Startup Connectivity Check
The MCP server performs an automatic connectivity check on startup to verify that it can successfully connect to your Kubernetes cluster. This check includes:
- API Server Reachability: Verifies that the Kubernetes API server is accessible and responding
- Authentication: Confirms that your credentials are valid and accepted by the cluster
- API Discovery: Tests that the server can discover available API resources
- Basic Permissions: Validates that you have at least read access to namespaces (basic RBAC check)
What You'll See
On successful startup, you'll see output like:
Testing connectivity to Kubernetes cluster...
✓ Successfully connected to Kubernetes cluster (version: v1.28.0, 4 namespaces accessible)
Troubleshooting Connectivity Issues
If the connectivity check fails, you'll see a detailed error message. Common issues include:
- Invalid kubeconfig: Check that your kubeconfig file exists and is properly formatted
- Cluster unreachable: Verify that the cluster endpoint is accessible from your network
- Authentication failed: Ensure your credentials haven't expired and are valid
- Insufficient permissions: Verify you have at least read access to basic cluster resources
The connectivity check has a 30-second timeout to prevent hanging on unresponsive clusters.
Security Considerations
- Read-Only Access: The server only supports read operations (
get
,list
,watch
) - Local Authentication: Uses your existing kubectl configuration and credentials
- No Destructive Operations: Cannot create, update, or delete resources
- Namespace Isolation: Respects RBAC permissions from your kubeconfig
- Secure Communication: Supports both stdio and HTTPS-based SSE communication
Metrics Implementation Details
Error Detection and Handling
The metrics tools (get_node_metrics
and get_pod_metrics
) include sophisticated error detection for metrics server availability:
- Automatic Detection: Detects when the metrics server is not installed or not responding
- Helpful Error Messages: Provides specific installation commands when metrics server is missing
- Common Error Patterns: Recognizes various metrics server error scenarios:
metrics-server
service not foundmetrics.k8s.io
API group unavailable- "server could not find the requested resource" errors
- "no metrics available" conditions
Pagination Implementation
Both metrics tools implement client-side pagination for consistent results, since the built-in metrics server endpoint does not support needle-based pagination, and also to provide a safe way for AI tools to request just the data they need, especially useful in small context windows.

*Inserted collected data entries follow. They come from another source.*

Lemma putc_writes fd c n s : wp (Ulib.putc fd c) n s (fun _ s' => writes fd [u8 c] s s').
Proof. apply wp_bind. eapply wp_mono; [apply sys_write_wp|]. intros r s' (_ & Ho & Hi). by apply wp_ret. Qed.
Lemma puts_writes fd l n s : Forall (fun c => 0 <= c < 256) l ->
  wp (for_each l (Ulib.putc fd)) n s (fun _ s' => writes fd l s s').
Proof.
  intros Hl. apply (wp_for_each (fun pre s' => writes fd pre s s')); [apply wrote_nil| |done].
  intros pre c rest s1 -> E. eapply wp_mono; [apply putc_writes|]. intros [] s2 E2.
  apply Forall_app in Hl as [_ Hl]. apply Forall_cons_1 in Hl as [Hc _]. rw u8_small // in E2. by eapply wrote_app.
Qed.

Lemma digits_byte l : Forall (fun d => 0 <= d < 16) l -> Forall (fun c => 0 <= c < 256) (digit_char <$> l).
Proof.
  intros Hl. apply Forall_fmap. eapply Forall_impl; [exact Hl|]. intros d Hd. simpl.
  assert (Forall (fun c => 0 <= c < 256) Ulib.digits) as Hall by (by repeat constructor).
  rw Forall_lookup in Hall. eapply Hall, digit_lookup, Hd.
Qed.

(** The text of a C [int] in [base]. *)
Definition int_text (base : Z) (sgn : bool) (xx : Z) : list Z :=
  let neg := sgn && (xx <? 0) in
  (if neg then [chr "-"] else []) ++ (digit_char <$> rev (digs 16 base (if neg then - xx else u32 xx))).

Lemma digs_more k k' base x : 1 < base -> 0 <= x < base ^ Z.of_nat k -> (0 < k <= k')%nat -> digs k base x = digs k' base x.
Proof.
  intros Hb. revert k' x. induction k as [|k IH]; intros k' x Hx Hk; [lia|]. destruct k' as [|k']; [lia|]. simpl.
  destruct (Z.eqb_spec (x / base) 0) as [E|E]; [done|]. f_equal.
  assert (0 <= x / base < base ^ Z.of_nat k) as Hlt.
  { split; [apply Z.div_pos; lia|]. apply Z.div_lt_upper_bound; [lia|]. rw Nat2Z.inj_succ Z.pow_succ_r in Hx; lia. }
  destruct k as [|k]; [change (base ^ Z.of_nat 0) with 1 in Hlt; lia|]. apply IH; [done|lia].
Qed.

Lemma base_pow base x : base = 10 \/ base = 16 -> 0 <= x < 2 ^ 32 -> 0 <= x < base ^ Z.of_nat 10.
Proof. intros [-> | ->]; simpl; lia. Qed.

Lemma printint_wp fd xx base sgn n s : base = 10 \/ base = 16 -> - 2 ^ 31 <= xx < 2 ^ 31 -> sgn && (xx =? - 2 ^ 31) = false ->
  wp (Ulib.printint fd xx base sgn) n s (fun _ s' => writes fd (int_text base sgn xx) s s') /\
  (length (int_text base sgn xx) <= 11)%nat.
Proof.
  intros Hb Hx Hmin. assert (1 < base <= 16) as Hb' by lia. set (neg := sgn && (xx <? 0)).
  set (x := if neg then - xx else u32 xx).
  assert (0 <= x < 2 ^ 32) as Hxr.
  { rw /x. destruct neg eqn:E; [rw /neg in E; zbool; lia|apply u32_range]. }
  pose proof (base_pow base x Hb Hxr) as Hx10.
  destruct (digs_spec 10 base x) as (_ & Hd & Hlen); [lia|done|lia|].
  assert (digs 16 base x = digs 10 base x) as E16 by (symmetry; apply digs_more; [lia|done|lia]).
  rw /int_text -/neg -/x E16. split; last first.
  { rw length_app length_fmap length_rev. destruct neg; cbn [length]; lia. }
  rw /Ulib.printint i32_small // -/neg.
  assert (neg && (xx =? - 2 ^ 31) = false) as -> by (rw /neg; destruct sgn; [by rw andb_true_l in Hmin; rw Hmin andb_false_r|done]).
  replace (if neg then u32 (- xx) else u32 xx) with x; last first.
  { rw /x. destruct neg eqn:E; [|done]. rw /neg in E. zbool. symmetry. apply u32_small. lia. }
  apply wp_bind. rw /wp (printint_loop_run 10); [|lia|done|lia|simpl; lia]. cbn [app].
  rw length_fmap (proj2 (Nat.ltb_lt (length (digs 10 base x)) 16)); [|lia]. rw andb_false_r.
  set (l := digit_char <$> digs 10 base x).
  assert (Forall (fun c => 0 <= c < 256) l) as Hl.
  { apply digits_byte. eapply Forall_impl; [exact Hd|]. intros d Hd'. simpl in Hd'. lia. }
  assert (rev (if neg then l ++ [chr "-"] else l) =
    (if neg then [chr "-"] else []) ++ (digit_char <$> rev (digs 10 base x))) as Erev.
  { rw /l. change (digit_char <$> rev (digs 10 base x)) with (map digit_char (rev (digs 10 base x))). rw map_rev.
    destruct neg; [by rw rev_app_distr|done]. }
  rw -Erev. apply puts_writes. apply Forall_rev. destruct neg; [|done]. apply Forall_app. split; [done|by repeat constructor].
Qed.

(** ** [vprintf] *)

(** The 16 digits of a pointer. *)
Definition ptr_text (x : Z) : list Z :=
  [chr "0"; chr "x"] ++ ((fun i => digit_char (x / 16 ^ (15 - i) mod 16)) <$> rangeZ 16).
(** The text of a string argument. *)
Definition str_text (s : option (list Z)) : option (list Z) := map u8 <$> cstr (default (cstring "(null)") s).

(** The text of a signed argument; for the least [int] the code is undefined. *)
Definition signed_text (x : Z) : option (list Z) :=
  if i32 x =? - 2 ^ 31 then None else Some (int_text 10 true (i32 x)).
Lemma signed_text_small x : - 2 ^ 31 < x < 2 ^ 31 -> signed_text x = Some (int_text 10 true x).
Proof. intros Hx. rw /signed_text i32_small; [|lia]. rw (proj2 (Z.eqb_neq _ _)) //. lia. Qed.

(** What the scan of a format writes; [pct]: after a ["%"].  This follows the
    code, which understands more than its comment promises: ["%l"] prints the
    low 32 bits of a [uint64]. *)
Fixpoint fmt_text (pct : bool) (fmt : list Z) (ap : list arg) : option (list Z) :=
  match fmt with
  | [] => None
  | c :: fmt' =>
    if c =? 0 then Some [] else
    if negb pct then
      if c =? chr "%" then fmt_text true fmt' ap else cons (u8 c) <$> fmt_text false fmt' ap
    else if c =? chr "d" then
      match ap with AInt x :: ap => t ← signed_text x; app t <$> fmt_text false fmt' ap | _ => None end
    else if c =? chr "l" then
      match ap with APtr x :: ap => app (int_text 10 false (i32 x)) <$> fmt_text false fmt' ap | _ => None end
    else if c =? chr "x" then
      match ap with AInt x :: ap => app (int_text 16 false (i32 x)) <$> fmt_text false fmt' ap | _ => None end
    else if c =? chr "p" then
      match ap with APtr x :: ap => app (ptr_text x) <$> fmt_text false fmt' ap | _ => None end
    else if c =? chr "s" then
      match ap with AStr s :: ap => t ← str_text s; app t <$> fmt_text false fmt' ap | _ => None end
    else if c =? chr "c" then
      match ap with AInt x :: ap => cons (u8 x) <$> fmt_text false fmt' ap | _ => None end
    else if c =? chr "%" then cons (u8 c) <$> fmt_text false fmt' ap
    else app [chr "%"; u8 c] <$> fmt_text false fmt' ap
  end.
Definition args_ok (ap : list arg) : Prop := Forall (fun a => if a is APtr x then 0 <= x < 2 ^ 64 else True) ap.

Lemma putstr_writes fd l t n s : cstr l = Some t -> wp (Ulib.putstr fd l) n s (fun _ s' => writes fd (u8 <$> t) s s').
Proof.
  revert t s. induction l as [|c l IH]; intros t s Ht; [done|]. cbn [Ulib.putstr]. simpl in Ht.
  destruct (Z.eqb_spec c 0) as [->|Hc]; [simplify_eq; apply wp_ret, wrote_nil|].
  assert (exists t', cstr l = Some t' /\ t = c :: t') as (t' & Ht' & ->).
  { destruct c; [done|..]; destruct (cstr l); simplify_eq/=; eauto. }
  apply wp_bind. eapply wp_mono; [apply putc_writes|]. intros [] s1 E1.
  eapply wp_mono; [by apply IH|]. intros [] s2 E2. cbn [fmap list_fmap]. by apply (wrote_app fd [u8 c] _ s s1).
Qed.

Lemma printint_writes fd xx base sgn n s : base = 10 \/ base = 16 -> sgn && (i32 xx =? - 2 ^ 31) = false ->
  wp (Ulib.printint fd xx base sgn) n s (fun _ s' => writes fd (int_text base sgn (i32 xx)) s s').
Proof.
  intros Hb Hmin. destruct (printint_wp fd (i32 xx) base sgn n s Hb (i32_range xx) Hmin) as [Hwp _].
  rw /Ulib.printint in Hwp |- *. by rw (i32_small (i32 xx)) in Hwp; [|apply i32_range].
Qed.

Lemma nibble x i : 0 <= i < 16 -> u64 (x * 16 ^ i) / 2 ^ 60 = x / 16 ^ (15 - i) mod 16.
Proof.
  intros Hi. rw /u64. change (2 ^ 60) with (16 ^ 15).
  assert (0 < 16 ^ i /\ 0 < 16 ^ (15 - i)) as [H1 H2] by (split; apply Z.pow_pos_nonneg; lia).
  replace (2 ^ 64) with (16 ^ (15 - i) * 16 * 16 ^ i); last first.
  { replace (16 ^ (15 - i) * 16 * 16 ^ i) with (16 ^ (15 - i) * 16 ^ i * 16) by lia. by rw -Z.pow_add_r; [replace (15 - i + i) with 15 by lia|lia..]. }
  rw Z.mul_mod_distr_r; [|lia..]. replace (16 ^ 15) with (16 ^ (15 - i) * 16 ^ i); last first.
  { rw -Z.pow_add_r; [f_equal; lia|lia..]. }
  rw Z.div_mul_cancel_r; [|lia..]. rw Z.rem_mul_r; [|lia..].
  rw (Z.mul_comm (16 ^ (15 - i))) Z.div_add; [|lia]. rw Z.div_small; [lia|]. apply Z.mod_pos_bound. lia.
Qed.
Lemma printptr_writes fd x n s : 0 <= x < 2 ^ 64 ->
  wp (Ulib.printptr fd x) n s (fun _ s' => writes fd (ptr_text x) s s').
Proof.
  intros Hx. apply wp_bind. eapply wp_mono; [apply putc_writes|]. intros [] s1 E1.
  apply wp_bind. eapply wp_mono; [apply putc_writes|]. intros [] s2 E2. apply wp_bind.
  pose proof (wrote_app _ _ _ _ _ _ E1 E2) as E12.
  apply (wp_for_fold_range (fun i y s' => y = u64 (x * 16 ^ Z.of_nat i) /\
    writes fd ((fun i => digit_char (x / 16 ^ (15 - i) mod 16)) <$> rangeZ i) s2 s')).
  - split; [by rw Z.mul_1_r u64_small|apply wrote_nil].
  - intros i y s3 Hi [-> E3]. rw Z.shiftr_div_pow2 // nibble; [|lia].
    pose proof (Z.mod_pos_bound (x / 16 ^ (15 - Z.of_nat i)) 16 ltac:(done)) as Hm.
    apply wp_bind. apply (wp_arr_get _ _ (digit_char (x / 16 ^ (15 - Z.of_nat i) mod 16))); [lia|by apply digit_lookup|].
    apply wp_bind. eapply wp_mono; [apply putc_writes|]. intros [] s4 E4. apply wp_ret. split.
    + rw Z.shiftl_mul_pow2 // /u64 Zmult_mod_idemp_l Nat2Z.inj_succ Z.pow_succ_r; [|lia]. f_equal. lia.
    + rw u8_small in E4; last first.
      { assert (Forall (fun c => 0 <= c < 256) (digit_char <$> [x / 16 ^ (15 - Z.of_nat i) mod 16])) as Hb.
        { apply digits_byte. by constructor. }
        by apply Forall_cons_1 in Hb as [? _]. }
      rw /rangeZ seq_S !fmap_app /=. by eapply wrote_app.
  - intros y s' [_ E3]. apply wp_ret. rw /ptr_text. by eapply wrote_app.
Qed.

- Sorting: All results are sorted by timestamp (newest first) before pagination
- Continue Tokens: Base64-encoded JSON tokens containing:
offset
: Current position in the result settype
: Resource type ("node" or "pod")namespace
: Context namespace (for pod metrics)
- Context Awareness: Pagination state resets when namespace context changes
- Token Format:
eyJvZmZzZXQiOjEwLCJ0eXBlIjoicG9kIiwibmFtZXNwYWNlIjoia3ViZS1zeXN0ZW0ifQ==
Resource Retrieval Strategy
- Fetch-Then-Filter: Always retrieves all available metrics from the server, then applies client-side filtering and pagination
- Consistent Ordering: Ensures predictable results across paginated requests
- Namespace Scoping: Automatically scopes pod metrics to specific namespaces when provided
Error Handling
The server provides detailed error messages for common issues:
- Invalid resource types or API versions
- Missing required parameters
- RBAC permission errors
- Network connectivity issues
- Malformed kubeconfig files
- Metrics server unavailability (with installation guidance)
Limitations
- Requires local kubectl configuration
- Read-only access only (no write operations)
- Limited to resources accessible by your kubeconfig credentials
- No real-time streaming of logs (static retrieval only)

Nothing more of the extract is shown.